In 2021, the Premier promised a green hydrogen power station.
Since then we have seen that hydrogen plan delayed and downgraded with the Premier making changes on the go.
Worse, we have seen global energy companies walk away from their hydrogen plans, while the Premier arrogantly pushes on regardless of the cost to South Australian tax payers.
Twiggy Forrest announced Fortescue will pull back on their hydrogen plans because of how expensive hydrogen is.
Woodside Energy has backed away from plans for hydrogen
Origin Energy abandoned its hydrogen venture with Chief Executive Frank Calabria, saying
‘there remain risks and both input cost and technology advancements to overcome’.
A major element of the input costs for hydrogen projects is the electrolyser equipment that produces the hydrogen.
Credible organisations such as:
have each released reports showing the cost of electrolysers has surged since 2021.
In 2021, next to a big picture of the now Premier, Labors Hydrogen policy document promised:
“Labor will build 250MWe capacity of hydrogen electrolysers”,
and will be operational by the end of 2025 for a cost of $220 million
That’s $880 000 per MW.
Recently Australia’s CSIRO released their latest draft 2024-25 GenCost report which shows electrolyser costs have increased by over 41 per cent in the last year alone and now have a unit cost of $2.7 million per MW.
That’s over 3 times more per MW than Labors costing promise.
Using the CSIRO’s costings for hydrogen electrolysers a 250MWe alkaline electrolyser would cost $676 million - not the $220 million as promised by Labor in 2021
with the cost of the electolysers alone exceeding the original $593 million budget Labor is still clinging to.

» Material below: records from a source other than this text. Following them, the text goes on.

(** The success of a step. *)
Lemma step_success a e :
  outcomes (attempt_step a e) = [OnSuccess] → outcomes a = [] →
  at_resolver a = true ∧ ∃ k k', at_connection a = Some k ∧ sk_state k = SOCKET_CONNECTING ∧
  at_connection (attempt_step a e) = Some k' ∧ sk_state k' = SOCKET_CONNECTED.
Proof.
  intros Hs Ho. assert (∀ error ok a', at_resolver a' = at_resolver a → at_connection a' = at_connection a →
    outcomes a' = [] → outcomes (handleConnectCb error ok a') = [OnSuccess] →
    at_resolver a = true ∧ ∃ k k', at_connection a = Some k ∧ sk_state k = SOCKET_CONNECTING ∧
    at_connection (handleConnectCb error ok a') = Some k' ∧ sk_state k' = SOCKET_CONNECTED) as Hcb.
  { intros error ok a' Hr Hc Ho'. unfold handleConnectCb, handleConnect. rewrite Hr, Hc.
    destruct (at_resolver a); [| by rewrite Ho'].
    destruct error; [rewrite outcomes_emit, Ho'; done |].
    destruct (at_connection a) as [k |]; [| by rewrite Ho'].
    unfold Socket_markConnected. destruct (sk_state k) eqn:Hk; [destruct ok |..];
      rewrite outcomes_emit; unfold outcomes in *; cbn [at_trace at_set_connection]; rewrite Ho'; try done.
    intros _. split; [done |]. by eexists _, _. }
  destruct e as [error results seed | error endpoint verifyError sniOk preparedOk
    | error verified preparedOk | k | |]; unfold attempt_step in *; try by rewrite Ho in Hs.
  - exfalso. destruct (at_pending a); try by rewrite Ho in Hs.
    revert Hs. unfold handleResolveCb, handleResolve, startConnect. cbn.
    destruct (at_resolver a), error; cbn; unfold outcomes in *; cbn; rewrite ?List.filter_app, ?Ho; try done.
    destruct (at_connection a); cbn; rewrite ?List.filter_app, ?Ho; done.
  - destruct (at_pending a) eqn:Hp; try by rewrite Ho in Hs. destruct (at_secure a); [| by apply Hcb].
    exfalso. revert Hs. unfold startTLSHandshake.
    destruct error, verifyError, (is_address (at_host a)) eqn:Hi, sniOk; cbn; rewrite ?Hi; unfold outcomes in *; cbn;
      rewrite ?List.filter_app, ?Ho; done.
  - destruct (at_pending a) eqn:Hp; try by rewrite Ho in Hs. unfold handleTLSHandshake in *.
    destruct error; [| by apply Hcb]. exfalso. rewrite outcomes_emit in Hs. unfold outcomes in *. cbn in Hs. by rewrite Ho in Hs.
  - destruct (at_connection a); unfold outcomes in *; cbn in Hs; by rewrite Ho in Hs.
  - unfold outcomes in *; cbn in Hs; by rewrite Ho in Hs.
  - unfold outcomes in *; cbn in Hs; by rewrite Ho in Hs.
Qed.
(* ===== verification/Connection.v ===== *)
(** * Connection: the AMQP connection

    Models [rmqamqp::Connection] (rmqamqp_connection.cpp, rmqamqp_connection.h) and
    [rmqamqp::ChannelFactory] (rmqamqp_channelfactory.cpp), with the handlers of
    [rmqio::AsioConnection] (rmqio_asioconnection.cpp) that call it: connecting and the handshake,
    the channels of a connection, the frames both ways, closing and reconnecting.

    - [Connection] holds the members; [cn_objects] are the channel objects ever created,
      each with the number its write callback is bound to, addressed by position
      ([ChannelPtr]). The heartbeat manager, the framer, the channel map and the channels
      are the models of their own files: the connection is their [HeartbeatHost] and
      [ChannelHost].
    - [cn_trace] records the calls to the other collaborators, in order ([ConnEffect]):
      writes to the socket with their completion handlers, the resolver, timers, the
      retry handler, metrics, and the callbacks of the application.
    - The handlers of the socket ([handleWrite], [handleRead], [doClose]), of timers, of the
      resolver and of the retry handler are operations, invoked by the event loop. The
      [weak_ptr] to the connection they carry is alive as long as the object is.
    - A handler of the socket keeps the socket alive while it runs ([cn_held]). A socket that
      the connection drops is destroyed at once, or at the end of the handler ([cn_orphan]);
      if it was being closed its destructor calls the callback given to [close], which is
      [socketShutdown] once more.
    - What a channel writes during a call reaches the socket before the call returns
      ([route_writes]).
    - [Env] is what an operation finds in the rest of the program: the topology objects
      that are alive, the clock, the next GUID, a number for a future, and whether the
      operating system and the TLS library do as asked.
    - Names of connections in messages to the application are left out, as are timings
      and logging. *)

From Stdlib Require Import ZArith Lia String Strings.Byte.
From stdpp Require Import base tactics list gmap pretty.
From S2P Require Import Prelude Constants Wire FieldValue Props Methods Method Frame Message.
From S2P Require Import Framer MessageStore MultipleAck AckQueue Topology Channel SendChannel.
From S2P Require Import ReceiveChannel Heartbeat ChannelMap ClientProperties Socket.

(** [Connection::State] *)
Inductive ConnectionState :=
| DISCONNECTED | PROTOCOL_HEADER_SENT | CONNECTION_START_RECEIVED | CONNECTION_STARTOK_SENT
| CONNECTION_TUNE_RECEIVED | CONNECTION_TUNEOK_SENT | CONNECTION_OPEN_SENT
| CONNECTION_OPENOK_RECEIVED | CONNECTION_CLOSE_SENT_EXIT | CONNECTION_CLOSE_SENT_RECONNECT
| CONNECTION_CLOSE_RECEIVED | CONNECTION_CLOSEOK_SENT | CONNECTION_CLOSED | CONNECTED.

#[export] Instance ConnectionState_eq_dec : EqDecision ConnectionState.
Proof. solve_decision. Defined.

(** [Connection::DisconnectType] *)
Inductive DisconnectType := FATAL | WILL_RETRY.

#[export] Instance DisconnectType_eq_dec : EqDecision DisconnectType.
Proof. solve_decision. Defined.

(** [rmqio::Connection::ReturnCode] *)
Inductive SocketRC :=
| SUCCESS | CONNECT_ERROR | GRACEFUL_DISCONNECT | DISCONNECTED_ERROR | FRAME_ERROR | HUNG_ERROR.

(** [ChannelFactory::ChannelOnOpenState] *)
Inductive ChannelOnOpenState := PAUSED_ON_OPEN | NOT_PAUSED | PAUSED_HOST_HEALTH_AWARE.

(** Completion handlers of writes to the socket. *)
Inductive ConnWriteHandler :=
| OnWriteState (s : ConnectionState)
| NoopWriteComplete
| ChannelHandler (p : ChannelPtr) (h : WriteHandler).

(** Counters and distributions. *)
Inductive ConnMetric :=
| disconnect_events | hung_connection_reset | heartbeat_timeouts | connect_time | reconnect_time
| health_aware_consumer_created | health_unaware_consumer_created.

This massive $456 million blowout sends the project surging past $1 billion for a hydrogen power plant that is not aimed at delivering cheaper electricity bills for struggling South Australian households.
The Malinauskas Government has repeatedly withheld the costs of its plans over the last three years – citing the process is in procurement.
But they know about these massive cost increases for electrolysers and are lying to South Australians about the true cost.
But their actions reveal this lie - they certainly don’t have any intention of running the power station on hydrogen to start with because in September last year they went out to tender to run the turbines on gas.
Gas that is trucked in by diesel powered B-Double road trains.
That was never part of their plan but again shows Premier Malinauskas making things up as he goes.
No wonder we have record electricity prices in South Australia.
Note also that this B-Double trucking gas tender was put out before the issues at the Whyalla steelworks escalated.
But now we have the Government using the very major crisis at the Whyalla Steelworks to back away from their hydrogen promise
Let’s be clear the Government’s Hydrogen Plan was a government initiative to generate electricity using hydrogen.
There was no mention of GFG in their 2021 announcement and only one mention of green steel in their 20 page policy document.
The State Government is desperately trying to create a scape-goat to blame for their own pre-election idea.
The State Government knows their green hydrogen dream is now becoming a green nightmare.
The nail in the coffin was the Queensland State Government abandoning its hydrogen venture - again because of surging input costs.
The Premier’s hydrogen promise is in disarray and he now needs to come clean with South Australians about the true cost of his hydrogen hoax.